I’m delighted that Jordan is out. But aside from the potential salvation of democracy from extremist Republican nutjobs, I just want to note the historic fact that CNN is featuring a picture of Jim “The Shirt” Jordan actually wearing a suit jacket! This is unprecedented! I didn’t even think he owned such an item of apparel. He must be in mourning.
Not that I will shed a tear for him, but imagine what losing like this has to do a person’s ego. It’s one thing to lose an election. Sometimes people just like the other guy more. But to know that your own party prefers (no one) over you, must be a real blow. If he weren’t such a sack of shit, I might be tempted to feel sorry for him.
More precisely, a criminally unethical lying sack of shit who threatens legislators that don’t support him, and threatens – with baseless accusations and frivolously harassing demands for documents – prosecutors going after Trump in the hope of ingratiating himself with the Orange Shitstain. Honestly, “sack of shit” is too kind a term.
These guys must have House of Cards level of ambition. He wasn’t content to be a committee chair and have no real responsibilities? I guess everything is a step to the next move, and we should really be thankful that he went down in flames.
The deal I sketched didn’t require any Democratic input. It gave all parts of the GOP House their big asks. But it collapsed anyway. This is the sort of thing you work out before the big behind-doors GOP meeting.
I generally trust politicians to usually have a grasp of their district. Most voters like bipartisanship, but that won’t get you through the GOP primary. Even in swing districts. Instant runoff voting could partly address this problem by empowering moderates in the primary, but that’s a rarity in the US.
Or we could do away with the primary system, where a minority of voters get to pick who is on the ballot in the real election. That won’t happen.
A refusal to consider bipartisanship is a feature of most Parliamentary systems worldwide. The glue that holds the US system together is norms and the received preferences of the founding fathers, not constitutional features. Norms have been under GOP attack over the last 15-30 years. So here we are: they eat their own.
ETA: Agree with LoHD 2 posts down about the 100 Republican joint letter. No guarantees but I can imagine that working. When politics gets tough, blue ribbon commissions (or something like them) can smooth the way. It’s a big ask though.
I think his actions are based on something more fundamental than that: Has the statute of limitations run out for being charged as a co-conspirator in a superseding indictment for election interference in 2020? I believe Jordan was one who asked for a pardon.
Just idle speculation and I don’t wish to derail this thread with a discussion about it here. But it is a piece of the puzzle, IMHO.

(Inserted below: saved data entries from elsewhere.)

Lemma token_splitter_emits_windows_in_order_witness :
  TokenTextSplitter.splitText (fun _ => Ok code_unit_tokenizer)
    (code_unit_splitter 4 1) 9 (str "abcdefgh")
  = Ok (TokenTextSplitter.set_tokenizer (code_unit_splitter 4 1) code_unit_tokenizer,
        Some [str "abcd"; str "defg"; str "gh"]).
Proof.
  apply (token_splitter_emits_windows_in_order
           (fun _ => Ok code_unit_tokenizer) (code_unit_splitter 4 1)
           (TokenTextSplitter.set_tokenizer (code_unit_splitter 4 1) code_unit_tokenizer)
           code_unit_tokenizer (str "abcdefgh")
           (map Z.of_N (str "abcdefgh")) 9).
  - vm_compute. reflexivity.
  - vm_compute. reflexivity.
  - reflexivity.
  - reflexivity.
  - vm_compute. lia.
Defined.

(** ** The fixed-separator splitter *)

(** C9. With [chunkSize = 10], [chunkOverlap = 0] and separator [" "], the
    text ["aaaa bbbb cccc dddd"] is split into ["aaaa bbbb"] and
    ["cccc dddd"]. *)
Theorem character_splitter_example :
  TextSplitter.constructor
    (Some {| fields_chunkSize := Some 10; fields_chunkOverlap := Some 0 |})
  = Ok {| chunkSize := 10; chunkOverlap := 0 |} /\
  CharacterTextSplitter.splitText
    {| CharacterTextSplitter.params := {| chunkSize := 10; chunkOverlap := 0 |};
       CharacterTextSplitter.separator := str " " |}
    (str "aaaa bbbb cccc dddd")
  = Ok [str "aaaa bbbb"; str "cccc dddd"].
Proof.
  split; vm_compute; reflexivity.
Qed.
Lemma cycle_gen2_parts (i : CycleInput) (w : World F) acts can_sends :
  has_flag (CP_flags (self w)) (GEN1 MazdaFlags) = false ->
  fst (cycle MazdaFlags i w) = inr (acts, can_sends) ->
  exists a t raw acc_output,
    let w1 := with_self (set_steer_last a t) (enter i w) in
    let w2 := snd (gen2_acc_output raw w1) in
    let w3 :=
      if get_bool (in_params i) "ExperimentalLongitudinalEnabled" && longActive (in_CC i)
      then with_CS (fun cs => set_acc (<["ACCEL_CMD" := acc_output]> (acc cs)) cs) w2
      else w2 in
    fst (gen2_raw_acc_output (in_CC i) w1) = inr raw
    /\ fst (gen2_acc_output raw w1) = inr acc_output
    /\ snd (cycle MazdaFlags i w) = end_of_cycle (snd (gen2_acc_cmd (in_CC i) w3)).
Proof.
  intros Hgen. unfold cycle. rewrite update_eq.
  destruct (update_steer_spec (in_CC i) (enter i w)) as [[_ [e He]] | (a & t & He & _)];
    rewrite He; [discriminate |].
  set (w1 := with_self (set_steer_last a t) (enter i w)).
  rewrite generation_block_eq.
  change (CP_flags (self w1)) with (CP_flags (self w)). rewrite Hgen.
  rewrite gen2_eq.
  destruct (fst (gen2_raw_acc_output (in_CC i) w1)) as [e | raw] eqn:Hraw; [discriminate |].
  pose proof (gen2_acc_output_keys raw w1) as (_ & Hp & _). cbv zeta in Hp.
  destruct (gen2_acc_output raw w1) as [[e | acc_output] w2] eqn:Hout; [discriminate |].
  cbn [snd] in Hp. rewrite Hp. change (params w1) with (in_params i).
  set (w3 := if _ && _ then _ else w2).
  destruct (gen2_acc_cmd (in_CC i) w3) as [[e | sends] w4] eqn:Hcmd; [discriminate |].
  destruct (PyNum.truediv _ _) as [e | q]; [discriminate |].
  intros _. exists a, t, raw, acc_output. cbv zeta. fold w1. rewrite Hout. cbn [fst snd].
  fold w3. rewrite Hcmd. auto.
Qed.
(** C3. When no batch ever holds a terminal event, the polling loop started
    at [wait_time = 0] sleeps 15 seconds after each observation and fails
    at the end of the 241st one, the first for which the accumulated time
    (15 * 241 = 3615) exceeds [MAX_WAIT_TIME] = 3600: with fuel for fewer
    than 241 iterations it is still waiting, with fuel for 241 or more it
    has made exactly 241 event queries and 241 sleeps of 15 seconds and
    ends in a failure whose message carries the status text of the last
    batch observed. *)
Theorem customization_wait_timeout (w : World) (vm : string) (fuel : nat)
    (s : St) :
  (forall n o, Forall non_terminal (events w n o)) ->
  let s' := Nat.iter 241 (polled w vm) s in
  let status := last_status (fetched w vm (Nat.iter 240 (polled w vm) s)) in
  customization_wait fuel w vm 0 s =
    (if decide (241 <= fuel)%nat
     then Some (s', SysExit (FailJson
            {[ "changed" := VBool true;
               "msg" := VStr ("Exceeded Max Wait Time. Current state "
                              +:+ status) ]}))
     else None) /\
  queries s' = (queries s + 241)%nat /\
  length (event_queries (trace s')) =
    (length (event_queries (trace s)) + 241)%nat /\
  sleeps (trace s') = sleeps (trace s) ++ replicate 241 15 /\
  15 * 240 <= MAX_WAIT_TIME < 15 * 241.
Proof.
  intros quiet s' status.
  destruct (iter_polled_counts w vm 241 s) as (_ & _ & Hq & Hs & He).
  split; [|by repeat split].
  rewrite (customization_wait_quiet w vm quiet 240) by reflexivity.
  destruct (decide (240 < fuel)%nat);
    [rewrite decide_True by lia|rewrite decide_False by lia]; done.
Qed.

Lemma customization_wait_timeout_witness :
  (forall n o, Forall non_terminal
     (events (scenarios.vcenter scenarios.succeeding_task
                scenarios.only_progress) n o)) /\
  customization_wait 241
    (scenarios.vcenter scenarios.succeeding_task scenarios.only_progress)
    "web01" 0 init =
  Some (Nat.iter 241
          (polled (scenarios.vcenter scenarios.succeeding_task
                     scenarios.only_progress) "web01") init,
        SysExit (FailJson
          {[ "changed" := VBool true;
             "msg" := VStr ("Exceeded Max Wait Time. Current state " +:+
                            "Started customization of web01") ]})).
Proof.
  assert (Hq : forall n o, Forall non_terminal
     (events (scenarios.vcenter scenarios.succeeding_task
                scenarios.only_progress) n o))
    by (intros n o; repeat constructor).
  split; [exact Hq|].
  exact (proj1 (customization_wait_timeout _ "web01" 241 init Hq)).
Defined.

(** C10. A batch without terminal event makes [check_events] return the
    formatted text of its last event (each event overwrites the status of
    the one before), and the empty string when the batch is empty; when the
    loop then runs over its time budget, the failure message is the fixed
    prefix followed by exactly that returned text. *)
Theorem check_events_current_status (w : World) (vm : string) (fuel : nat)
    (wt : Z) (s : St) (evs pre : list Event) (e : Event) :
  Forall non_terminal evs ->
  fetched w vm s = evs ->
  wt + 15 > MAX_WAIT_TIME ->
  check_events evs = Val (last_status evs) /\
  last_status (pre ++ [e]) = fullFormattedMessage e /\
  check_events [] = Val "" /\
  result (customization_wait (S fuel) w vm wt) s =
    Some (SysExit (FailJson
      {[ "changed" := VBool true;
         "msg" := VStr ("Exceeded Max Wait Time. Current state "
                        +:+ last_status evs) ]})).
Proof.
  intros Hq Hev Hwt.
  assert (Hce : check_events evs = Val (last_status evs))
    by (by apply check_events_from_quiet).
  split; [done|]. split.
  { unfold last_status. rewrite fmap_app. simpl. by rewrite last_snoc. }
  split; [done|].
  unfold result.
  rewrite (customization_wait_step w vm fuel wt s (last_status evs))
    by (by rewrite Hev).
  by rewrite bool_decide_eq_true_2.
Qed.

Lemma check_events_current_status_witness :
  Forall non_terminal (scenarios.only_progress 0 (Some 11%nat)) /\
  3600 + 15 > MAX_WAIT_TIME /\
  result (customization_wait 1
            (scenarios.vcenter scenarios.succeeding_task
               scenarios.only_progress) "web01" 3600) init =
    Some (SysExit (FailJson
      {[ "changed" := VBool true;
         "msg" := VStr ("Exceeded Max Wait Time. Current state " +:+
                        "Started customization of web01") ]})).
Proof.
  assert (Hq : Forall non_terminal (scenarios.only_progress 0 (Some 11%nat)))
    by (repeat constructor).
  assert (Hwt : 3600 + 15 > MAX_WAIT_TIME) by reflexivity.
  split; [exact Hq|]. split; [exact Hwt|].
  exact (proj2 (proj2 (proj2
    (check_events_current_status
       (scenarios.vcenter scenarios.succeeding_task scenarios.only_progress)
       "web01" 0 3600 init _ [] (mkEvent "" "") Hq eq_refl Hwt)))).
Defined.

(** ** Whole runs *)

Lemma post_bind {A B} (m : M A) (k : A -> M B) (s : St)
    (Q : St -> Res B -> Prop) :
  post m s (through k Q) -> post (bind m k) s Q.
Proof.
  unfold post, through, bind.
  destruct (m s) as [[s' [a|e|o]]|]; [|done..].
  unfold post. by destruct (k a s') as [[? ?]|].
Qed.

Lemma post_try_except {A} (m : M A) (h : PyExc -> M A) (s : St)
    (Q : St -> Res A -> Prop) :
  post m s (fun s' r => match r with
                        | Raise e => post (h e) s' Q
                        | _ => Q s' r
                        end) ->
  post (try_except m h) s Q.
Proof.
  unfold post, try_except.
  destruct (m s) as [[s' [a|e|o]]|]; try done.
Qed.

Lemma post_get_obj (w : World) (t : vimtype) (name : option string) (s : St)
    (Q : St -> Res (option moref) -> Prop) :
  (forall o, Q (mkSt (S (views s)) (reads s) (queries s)
                  (trace s ++ [CreateContainerView t])) (Val o)) ->
  post (get_obj w t name) s Q.
Proof. intros HQ. unfold post, get_obj, log. apply HQ. Qed.

Lemma post_mono {A} (m : M A) (s : St) (Q Q' : St -> Res A -> Prop) :
  post m s Q -> (forall s' r, Q s' r -> Q' s' r) -> post m s Q'.
Proof.
  unfold post. destruct (m s) as [[s' r]|]; [|done]. intros HQ H. by apply H.
Qed.

Lemma post_lift {A} (r : Res A) (s : St) (Q : St -> Res A -> Prop) :
  Q s r -> post (lift r) s Q.
Proof. done. Qed.

Lemma post_ret {A} (a : A) (s : St) (Q : St -> Res A -> Prop) :
  Q s (Val a) -> post (ret a) s Q.
Proof. done. Qed.

Lemma post_call_GetCustomizationSpec (w : World) (name : string) (s : St)
    (Q : St -> Res (option Specification) -> Prop) :
  Q (log (GetCustomizationSpec name) s) (Val (customizationSpecs w name)) ->
  post (call_GetCustomizationSpec w name) s Q.
Proof. done. Qed.

Lemma views_no_lookup (tr : list Action) (n : string) :
  Forall (fun a => is_view a = true) tr -> GetCustomizationSpec n ∉ tr.
Proof.
  intros Hv Hin. rewrite Forall_forall in Hv. by apply Hv in Hin.
Qed.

If one or two engage in bipartisanship, the primary becomes a big threat. If twenty or thirty reach across the aisle, it starts to look like a non-treacherous thing to do. And if a hundred Republicans put out a joint statement saying that the country needs them to step up and govern for everyone? I think it might fundamentally change the political culture, in a way that could marginalize the crazies.

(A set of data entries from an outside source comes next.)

(** * cord.js: content addressing and lifecycle guards

    A shallow embedding of the schema-accounts, namespace and entries
    packages of the CORD SDK, together with the properties the
    specification states about them.

    Conventions of the embedding:
    - a JavaScript value is a [json] term; an object is an association
      list in insertion order (key order is observable: it is what
      canonicalisation removes);
    - JavaScript numbers are restricted to integers ([Z]);
    - a function that can throw returns [Exc]; an [async] function that
      talks to the chain is a state transformer over [World];
    - code of other packages (CBOR, hashing, SCALE, identifier helpers,
      the chain) is taken through the interfaces [Utils], [Api],
      [Types], [Identifier], [Runtime] and [Gateway]. *)

From Stdlib Require Import List String Ascii ZArith NArith Lia Bool Permutation.
From Stdlib.Strings Require Import Byte.
From Stdlib Require Import OrderedTypeEx.
From stdpp Require Import base option list strings gmap pretty.

Set Warnings "-register-all".

Local Open Scope string_scope.
Local Open Scope list_scope.

(** ** JavaScript values *)

Inductive json : Type :=
| JNull
| JBool (b : bool)
| JNum (n : Z)
| JStr (s : string)
| JArr (items : list json)
| JObj (fields : list (string * json)).

(** An object: own enumerable string keys in insertion order. *)
Abbreviation object := (list (string * json)).

(** Equality of values, keys compared in the order they were written
    (the constants of the meta-schema are strings and booleans). *)
Fixpoint json_eqb (a b : json) {struct a} : bool :=
  match a, b with
  | JNull, JNull => true
  | JBool x, JBool y => Bool.eqb x y
  | JNum x, JNum y => Z.eqb x y
  | JStr x, JStr y => String.eqb x y
  | JArr xs, JArr ys =>
      (fix go (l : list json) (r : list json) {struct l} : bool :=
         match l, r with
         | [], [] => true
         | x :: l', y :: r' => json_eqb x y && go l' r'
         | _, _ => false
         end) xs ys
  | JObj fs, JObj gs =>
      (fix go (l : object) (r : object) {struct l} : bool :=
         match l, r with
         | [], [] => true
         | kv :: l', kw :: r' =>
             String.eqb (fst kv) (fst kw) && json_eqb (snd kv) (snd kw) && go l' r'
         | _, _ => false
         end) fs gs
  | _, _ => false
  end.

(** [o[k]]: [None] is JavaScript's [undefined]. *)
Fixpoint js_get (k : string) (o : object) : option json :=
  match o with
  | [] => None
  | (k', v) :: o' => if String.eqb k k' then Some v else js_get k o'
  end.

Definition js_has (k : string) (o : object) : bool :=
  match js_get k o with Some _ => true | None => false end.

(** [o[k] = v]: an existing key keeps its position, a new key goes last. *)
Fixpoint js_set (k : string) (v : json) (o : object) : object :=
  match o with
  | [] => [(k, v)]
  | (k', v') :: o' =>
      if String.eqb k k' then (k, v) :: o' else (k', v') :: js_set k v o'
  end.

(** The rest of [const { k, ...rest } = o]. *)
Definition js_rest (k : string) (o : object) : object :=
  List.filter (fun kv => negb (String.eqb k (fst kv))) o.

(** [j] without its own key [k], when [j] is an object. *)
Definition without (k : string) (j : json) : json :=
  match j with
  | JObj fs => JObj (js_rest k fs)
  | _ => j
  end.

(** The [$schema] field a value declares, if it is an object that has one. *)
Definition declared_schema (v : json) : option json :=
  match v with
  | JObj fs => js_get "$schema" fs
  | _ => None
  end.

(** Object spread [{ ...base, ...o }]. *)
Definition js_spread (base o : object) : object :=
  fold_left (fun acc kv => js_set (fst kv) (snd kv) acc) o base.

Fixpoint distinct (l : list string) : bool :=
  match l with
  | [] => true
  | k :: l' => negb (existsb (String.eqb k) l') && distinct l'
  end.

(** A [json] term denotes a JavaScript value when no object repeats a key. *)
Fixpoint well_formed (j : json) : bool :=
  match j with
  | JObj fs =>
      distinct (List.map fst fs) && forallb (fun kv => well_formed (snd kv)) fs
  | JArr xs => forallb well_formed xs
  | _ => true
  end.

(** Reordering the keys of objects, at any depth. *)
Inductive key_perm : json -> json -> Prop :=
| kp_refl j : key_perm j j
| kp_trans a b c : key_perm a b -> key_perm b c -> key_perm a c
| kp_keys fs gs : Permutation fs gs -> key_perm (JObj fs) (JObj gs)
| kp_field pre k v v' post :
    key_perm v v' ->
    key_perm (JObj (pre ++ (k, v) :: post)) (JObj (pre ++ (k, v') :: post))
| kp_item pre x x' post :
    key_perm x x' ->
    key_perm (JArr (pre ++ x :: post)) (JArr (pre ++ x' :: post)).

(** ** Thrown values *)

Inductive ErrorClass :=
| ObjectUnverifiableError
| SchemaIdMismatchError
| CordDispatchError
| CordQueryError
| ForeignError.

(** What a [throw] carries: an [Error] instance (its class and message)
    or any other value. *)
Inductive thrown :=
| ErrorObject (cls : ErrorClass) (message : string)
| ThrownValue (v : json).

Inductive Exc (A : Type) : Type :=
| Ok (a : A)
| Throw (e : thrown).
Arguments Ok {A} a.
Arguments Throw {A} e.

Definition exc_bind {A B} (m : Exc A) (k : A -> Exc B) : Exc B :=
  match m with Ok a => k a | Throw e => Throw e end.

Declare Scope exc_scope.
Delimit Scope exc_scope with exc.
Notation "'do' x <- m ; k" := (exc_bind m (fun x => k))
  (at level 10, x name, m at level 100, k at level 200) : exc_scope.

(** ** Buffer.toString('base64') *)

Definition b64_alphabet : string :=
  "ABCDEFGHIJKLMNOPQRSTUVWXYZabcdefghijklmnopqrstuvwxyz0123456789+/".

Definition b64_digit (n : N) : ascii :=
  match String.get (N.to_nat n) b64_alphabet with
  | Some c => c
  | None => "="%char
  end.

Fixpoint base64 (bs : list byte) : string :=
  match bs with
  | [] => ""
  | [a] =>
      let x := Byte.to_N a in
      String (b64_digit (x / 4))
        (String (b64_digit ((x mod 4) * 16)) "==")
  | [a; b] =>
      let x := Byte.to_N a in
      let y := Byte.to_N b in
      String (b64_digit (x / 4))
        (String (b64_digit ((x mod 4) * 16 + y / 16))
           (String (b64_digit ((y mod 16) * 4)) "="))
  | a :: b :: c :: rest =>
      let x := Byte.to_N a in
      let y := Byte.to_N b in
      let z := Byte.to_N c in
      String (b64_digit (x / 4))
        (String (b64_digit ((x mod 4) * 16 + y / 16))
           (String (b64_digit ((y mod 16) * 4 + z / 64))
              (String (b64_digit (z mod 64)) (base64 rest))))
  end.

(** ** Key sorting *)

(** Modelled from the spec: [jsonabc.sortObj], of the utils package, is
    not among these sources. Section 4.1: the encoder "recursively sorts
    object keys in a fixed, locale-independent lexicographic order at
    every nesting level". Keys are compared by character code
    ([String.leb]); arrays keep their order and have their elements
    sorted. *)
Fixpoint insert_key (kv : string * json) (l : object) : object :=
  match l with
  | [] => [kv]
  | kw :: l' =>
      if String.leb (fst kv) (fst kw) then kv :: l else kw :: insert_key kv l'
  end.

A cult has a much easier time focusing on individual apostates than on a mass exodus. I’m not convinced that a hundred representatives could be effectively primaried by the crazies.
Even if so, I think the consequences would be too great for them to actually vote for Jeffries. At a minimum, they’d certainly lose the next election. And there would be legitimate concern about angry constituents trying to cause harm to any Republican which voted for Jeffries.
I dunno for sure, but if a hundred Republicans jointly declared that the nation needed bipartisanship and made it a key feature of their reelection, it might upset the applecart.
I understand that it’s unprecedented that the minority party should hold the speakership. But it’s also unprecedented that the majority party is utterly incapable of electing one of their own.
We could get this truck rolling again, you know, for the good of the country and our allies if only the Republicans prioritized that.